_Task goal_:
Your task is to reproduce exactly the lines that run from the beginning of the data through the line where "Collaborators are taken" appears.
# # #
(** * Session coordinator and wallet SSN step: a shallow embedding

    The development follows two TypeScript units of the application:

    - the social-security-number sub-step of the wallet onboarding form
      ([validate]), and
    - the session actions module ([signOut], [checkIfActionIsAllowed],
      [signInWithValidateCode], [initAutoAuthState], [setSupportAuthToken],
      [reauthenticatePusher], [authenticatePusher], [waitForUserSignIn],
      [canAccessRouteByAnonymousUser]).

    JavaScript objects are finite maps from field names to values, the
    module-level [let] variables are fields of an explicit [World], calls into
    collaborators that live outside the two units (logging, navigation, the
    command client, the real-time channel library) are recorded in order in
    the world's [trace], and a promise continuation ([.then (...)]) is a
    function that the environment runs later with the settled value.
    Collaborators are taken to return normally; the callback handed to
    [authenticatePusher] is the exception: it may throw. *)

From Stdlib Require Import ZArith Ascii String List.
From stdpp Require Import gmap strings list fin_maps pretty.

Local Open Scope string_scope.
Local Open Scope Z_scope.

(** ** JavaScript values *)

(** [CONST.AUTO_AUTH_STATE]: the four states of the magic-link sign-in. *)
Inductive AutoAuthState : Type :=
  | NOT_STARTED
  | SIGNING_IN
  | JUST_SIGNED_IN
  | FAILED.
(** The [while stack] loop of [_search_all_within_radius]. [neighbours] is
    the dynamic array of rows found so far; a [resize] followed by the
    assignment of both fields of the new rows appends these rows. A
    distance left at [numpy.nan] is [None]. *)
Fixpoint radius_loop (fuel : nat) (t : KDTree) (pt : point) (radius : limit)
  (stack : list (nat * Q)) (neighbours : list (option Q * nat))
  : option (result (list (option Q * nat))) :=
  match stack with
  | [] => Some (Ok neighbours)
  | (i, pt_node_near_dist) :: stack' =>
      match fuel with
      | O => None
      | S fuel' =>
          if gt_limit pt_node_near_dist radius then
            radius_loop fuel' t pt radius stack' neighbours
          else
            match get (_nodes t) i with
            | Raise e => Some (Raise e)
            | Ok nd =>
                if le_limit (_pt_to_node_far_dist pt (lower_bounds nd)
                               (upper_bounds nd)) radius then
                  let leaves :=
                    filter (fun c => size c =? 1)
                      (slice (_nodes t) i (i + size nd)) in
                  match gather (_buckets t) leaves with
                  | Raise e => Some (Raise e)
                  | Ok indices =>
                      radius_loop fuel' t pt radius stack'
                        (neighbours ++ map (fun j => (None, j)) indices)
                  end
                else if size nd =? 1 then
                  match get_z (_buckets t) (bucket nd) with
                  | Raise e => Some (Raise e)
                  | Ok indices =>
                      let dists :=
                        map (fun j =>
                               (sqdist pt (nth j (_data t) (0%Q, 0%Q)), j))
                          indices in
                      let is_within :=
                        filter (fun dj => le_limit (fst dj) radius) dists in
                      radius_loop fuel' t pt radius stack'
                        (neighbours
                         ++ map (fun dj => (Some (fst dj), snd dj)) is_within)
                  end
                else
                  match children (_nodes t) pt i with
                  | Raise e => Some (Raise e)
                  | Ok cs => radius_loop fuel' t pt radius (cs ++ stack')
                               neighbours
                  end
            end
      end
  end.

(** "Compute all the distances": the rows left at [numpy.nan]. *)
Definition fill_distance (data : list point) (pt : point)
  (row : option Q * nat) : neighbour :=
  match fst row with
  | Some d => (d, snd row)
  | None => (sqdist pt (nth (snd row) data (0%Q, 0%Q)), snd row)
  end.

Definition _search_all_within_radius (t : KDTree) (pt : point)
  (radius : limit) (sort : bool) : option (result (list neighbour)) :=
  let radius := option_map sq radius in
  match root_stack t pt with
  | Raise e => Some (Raise e)
  | Ok stack =>
      match radius_loop (length (_nodes t)) t pt radius stack [] with
      | None => None
      | Some (Raise e) => Some (Raise e)
      | Some (Ok neighbours) =>
          let out := map (fill_distance (_data t) pt) neighbours in
          Some (Ok (if sort then np_sort out else out))
      end
  end.

(** [search(point, count, radius, sort)]; [None] for [count] and [radius]
    is Python's [None]. *)
Definition search (t : KDTree) (pt : point) (count : option Z)
  (radius : option Q) (sort : bool) : option (result (list neighbour)) :=
  let count_or_empty :=
    match count with
    | None => Some (Z.of_nat (_n t))
    | Some c => if (c <? 1)%Z then None else Some c
    end in
  match count_or_empty with
  | None => Some (Ok [])
  | Some count =>
      let negative :=
        match radius with
        | None => false
        | Some r => Qlt_bool r 0
        end in
      if negative then Some (Ok [])
      else if (Z.of_nat (_n t) <=? count)%Z
           then _search_all_within_radius t pt radius sort
           else _search_k_nearests t pt (Z.to_nat count) radius sort
  end.

(** *** The brute-force reference

    Written from the specification: the [count] points of smallest squared
    distance among those within the radius, sorted ascending. *)
Definition all_rows (data : list point) (pt : point) : list neighbour :=
  map (fun i => (sqdist pt (nth i data (0%Q, 0%Q)), i)) (seq 0 (length data)).

Definition within (radius : option Q) (row : neighbour) : bool :=
  le_limit (fst row) (option_map sq radius).

Definition strictly_within (radius : option Q) (row : neighbour) : bool :=
  lt_limit (fst row) (option_map sq radius).

Definition top (count : option Z) (rows : list neighbour) : list neighbour :=
  match count with
  | None => rows
  | Some c => firstn (Z.to_nat c) rows
  end.

Definition brute_force (data : list point) (pt : point) (count : option Z)
  (radius : option Q) : list neighbour :=
  let invalid :=
    match count, radius with
    | Some c, _ => if (c <=? 0)%Z then true
                   else match radius with
                        | Some r => Qlt_bool r 0
                        | None => false
                        end
    | None, Some r => Qlt_bool r 0
    | None, None => false
    end in
  if invalid then []
  else top count (np_sort (filter (within radius) (all_rows data pt))).

End KD.

(** ** [dynamics.py] *)

Module Sim.

(** The particle record of [_ATTRS]. The caller-declared extension fields
    ([particle_attributes]) are data carried along by every operation below
    and are left out. *)
Record Particle : Type := mkParticle {
  id : Z;
  alive : bool;
  position : KD.point;
  velocity : KD.point;
  force : KD.point;
  mass : Q;
  size : Q;
  color : Q * Q * Q * Q
}.

Definition default : Particle :=
  {| id := -1;
     alive := true;
     position := (0%Q, 0%Q);
     velocity := (0%Q, 0%Q);
     force := (0%Q, 0%Q);
     mass := 1%Q;
     size := 1%Q;
     color := (1%Q, 1%Q, 1%Q, 1%Q) |}.

Definition set_id (p : Particle) (i : Z) : Particle :=
  mkParticle i (alive p) (position p) (velocity p) (force p) (mass p)
    (size p) (color p).

Definition set_alive (b : bool) (p : Particle) : Particle :=
  mkParticle (id p) b (position p) (velocity p) (force p) (mass p)
    (size p) (color p).

Definition set_force (f : KD.point) (p : Particle) : Particle :=
  mkParticle (id p) (alive p) (position p) (velocity p) f (mass p)
    (size p) (color p).

(** The [id] field is an [Int32]: a value stored into it is reduced to 32
    bits, two's complement. *)
Definition Int32 (z : Z) : Z := ((z + 2 ^ 31) mod 2 ^ 32 - 2 ^ 31)%Z.

Definition INT32_MAX : Z := (2 ^ 31 - 1)%Z.

Section Simulation.

(** Content of freshly allocated particle storage. *)
Variable junk : nat -> Particle.

(** The part of a simulation that the particle interface reads and
    writes. *)
Record State : Type := mkState {
  _array : DynArr.DynamicArray Particle;
  _buffer : OBuf.OrderedBuffer Particle;
  _last_id : Z;
  _kd_tree : option KD.KDTree
}.

(** A callback receives the simulation; [time_step] and [time] are
    read-only properties, so it is a function of them and of the state. *)
Definition callback : Type := Q -> Q -> State -> State.

Record ParticleSimulation : Type := mkParticleSimulation {
  _time_step : Q;
  _time : Q;
  _presolve_callback : option callback;
  _postsolve_callback : option callback;
  state : State
}.

Definition particles (s : State) : list Particle := DynArr.data (_array s).

Definition add_particle (kwargs : Particle -> Particle) (s : State)
  : result State :=
  let p := set_id (kwargs default) (Int32 (_last_id s + 1)) in
  buffer <- OBuf.append junk p (_buffer s) ;;
  Ok {| _array := _array s;
        _buffer := buffer;
        _last_id := id p;
        _kd_tree := _kd_tree s |}.

(** [numpy.empty(count)] rejects a negative count; [particles['id'][-1]]
    raises on the empty array returned for [count = 0]. *)
Definition add_particles (count : Z) (s : State) : result State :=
  if (count <? 0)%Z then Raise ValueError
  else
    let array :=
      map (fun k => set_id default (Int32 (_last_id s + 1 + Z.of_nat k)))
        (seq 0 (Z.to_nat count)) in
    buffer <- OBuf.extend junk array (_buffer s) ;;
    match rev array with
    | [] => Raise IndexError
    | last :: _ =>
        Ok {| _array := _array s;
              _buffer := buffer;
              _last_id := id last;
              _kd_tree := _kd_tree s |}
    end.

(** [numpy.searchsorted(a, v)], side left: a binary search. *)
Fixpoint bisect_left (fuel : nat) (a : list Z) (v : Z) (lo hi : nat) : nat :=
  match fuel with
  | O => lo
  | S fuel' =>
      if lo <? hi then
        let mid := lo + (hi - lo) / 2 in
        if (nth mid a 0 <? v)%Z then bisect_left fuel' a v (mid + 1) hi
        else bisect_left fuel' a v lo mid
      else lo
  end.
# # #
_Task response_:
(** * Session coordinator and wallet SSN step: a shallow embedding

    The development follows two TypeScript units of the application:

    - the social-security-number sub-step of the wallet onboarding form
      ([validate]), and
    - the session actions module ([signOut], [checkIfActionIsAllowed],
      [signInWithValidateCode], [initAutoAuthState], [setSupportAuthToken],
      [reauthenticatePusher], [authenticatePusher], [waitForUserSignIn],
      [canAccessRouteByAnonymousUser]).

    JavaScript objects are finite maps from field names to values, the
    module-level [let] variables are fields of an explicit [World], calls into
    collaborators that live outside the two units (logging, navigation, the
    command client, the real-time channel library) are recorded in order in
    the world's [trace], and a promise continuation ([.then (...)]) is a
    function that the environment runs later with the settled value.
    Collaborators are taken to return normally; the callback handed to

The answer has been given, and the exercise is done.